» What to do: Exactly those lines that run from the one containing "i = Some x." through the last line of the entries below should be printed, and no others.
:: Task input ::
(* ===== verification/DbTable.v ===== *)
(** * What the steps of the database do to tables, when they succeed

    The lemmas on tables say that with room in the pool and on the pages every
    step succeeds.  The database goes on only when its assertions hold: here
    what is known of a table that was written, of tables that were fed and of
    filters that were put into a container, from the success of the step. *)

From Stdlib Require Import Sorted.
From stdpp Require Import gmap sorting.
From S2P Require Import Prelude Coding Bloom BloomProof BloomTable BloomPages BloomContainer Mempool LsmTable LsmMem LsmRetain LsmDisk LsmLookup LsmSystem LsmFeed.
Import Coding Lsm.

Lemma load_Done_inv {A} (a : list A) i x : load a i = Done x -> a !! i = Some x.
Proof. unfold load. destruct (a !! i); congruence. Qed.

(** ** A page that was written was large enough *)

Lemma encode_loop_ends n : forall fuel dst ptr t dst' p,
  0 <= t < 128 ^ Z.of_nat (S n) -> encode_loop fuel dst ptr t = Done (dst', p) ->
  p = (ptr + length (varint_n (S n) t))%nat /\ length dst' = length dst.
Proof.
  assert (forall fuel dst ptr t dst' p m, t < 128 -> encode_loop fuel dst ptr t = Done (dst', p) ->
    p = (ptr + length (varint_n (S m) t))%nat /\ length dst' = length dst) as Hsmall.
  { intros fuel dst ptr t dst' p m Ht E. rewrite varint_small by done. destruct fuel; cbn [encode_loop] in E; rewrite (proj2 (Z.leb_gt _ _)) in E by lia;
      apply bind_Done_inv in E as (d & Es & E); injection E as <- <-; (destruct (decide (ptr < length dst)%nat) as [Hl|Hl];
        [rewrite store_lt in Es by done; injection Es as <-; rewrite length_insert; cbn; lia|rewrite store_ge in Es by lia; done]). }
  induction n as [|n IH]; intros fuel dst ptr t dst' p Ht E; [by eapply Hsmall; [|exact E]; cbn in Ht; lia|].
  destruct (Z.lt_ge_cases t 128) as [Hlt|Hge]; [by eapply Hsmall|]. rewrite varint_big by done.
  rewrite Nat2Z.inj_succ, Z.pow_succ_r in Ht by lia.
  destruct fuel as [|fuel]; cbn [encode_loop] in E; rewrite (proj2 (Z.leb_le _ _)) in E by lia; apply bind_Done_inv in E as (d & Es & E); [done|].
  destruct (decide (ptr < length dst)%nat) as [Hl|Hl]; [|by rewrite store_ge in Es by lia]. rewrite store_lt in Es by done. injection Es as <-.
  rewrite Z.shiftr_div_pow2 in E by lia. change (2 ^ 7) with 128 in E.
  apply IH in E as [-> ->]; [|split; [lia_div|apply Z.div_lt_upper_bound; lia]]. rewrite length_insert. cbn [length]. lia.
Qed.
:::
» Reply to the task:
Lemma load_Done_inv {A} (a : list A) i x : load a i = Done x -> a !! i = Some x.
Proof. unfold load. destruct (a !! i); congruence. Qed.

(** ** A page that was written was large enough *)

Lemma encode_loop_ends n : forall fuel dst ptr t dst' p,
  0 <= t < 128 ^ Z.of_nat (S n) -> encode_loop fuel dst ptr t = Done (dst', p) ->
  p = (ptr + length (varint_n (S n) t))%nat /\ length dst' = length dst.
Proof.
  assert (forall fuel dst ptr t dst' p m, t < 128 -> encode_loop fuel dst ptr t = Done (dst', p) ->
    p = (ptr + length (varint_n (S m) t))%nat /\ length dst' = length dst) as Hsmall.
  { intros fuel dst ptr t dst' p m Ht E. rewrite varint_small by done. destruct fuel; cbn [encode_loop] in E; rewrite (proj2 (Z.leb_gt _ _)) in E by lia;
      apply bind_Done_inv in E as (d & Es & E); injection E as <- <-; (destruct (decide (ptr < length dst)%nat) as [Hl|Hl];
        [rewrite store_lt in Es by done; injection Es as <-; rewrite length_insert; cbn; lia|rewrite store_ge in Es by lia; done]). }
  induction n as [|n IH]; intros fuel dst ptr t dst' p Ht E; [by eapply Hsmall; [|exact E]; cbn in Ht; lia|].
  destruct (Z.lt_ge_cases t 128) as [Hlt|Hge]; [by eapply Hsmall|]. rewrite varint_big by done.
  rewrite Nat2Z.inj_succ, Z.pow_succ_r in Ht by lia.
  destruct fuel as [|fuel]; cbn [encode_loop] in E; rewrite (proj2 (Z.leb_le _ _)) in E by lia; apply bind_Done_inv in E as (d & Es & E); [done|].
  destruct (decide (ptr < length dst)%nat) as [Hl|Hl]; [|by rewrite store_ge in Es by lia]. rewrite store_lt in Es by done. injection Es as <-.
  rewrite Z.shiftr_div_pow2 in E by lia. change (2 ^ 7) with 128 in E.
  apply IH in E as [-> ->]; [|split; [lia_div|apply Z.div_lt_upper_bound; lia]]. rewrite length_insert. cbn [length]. lia.
Qed.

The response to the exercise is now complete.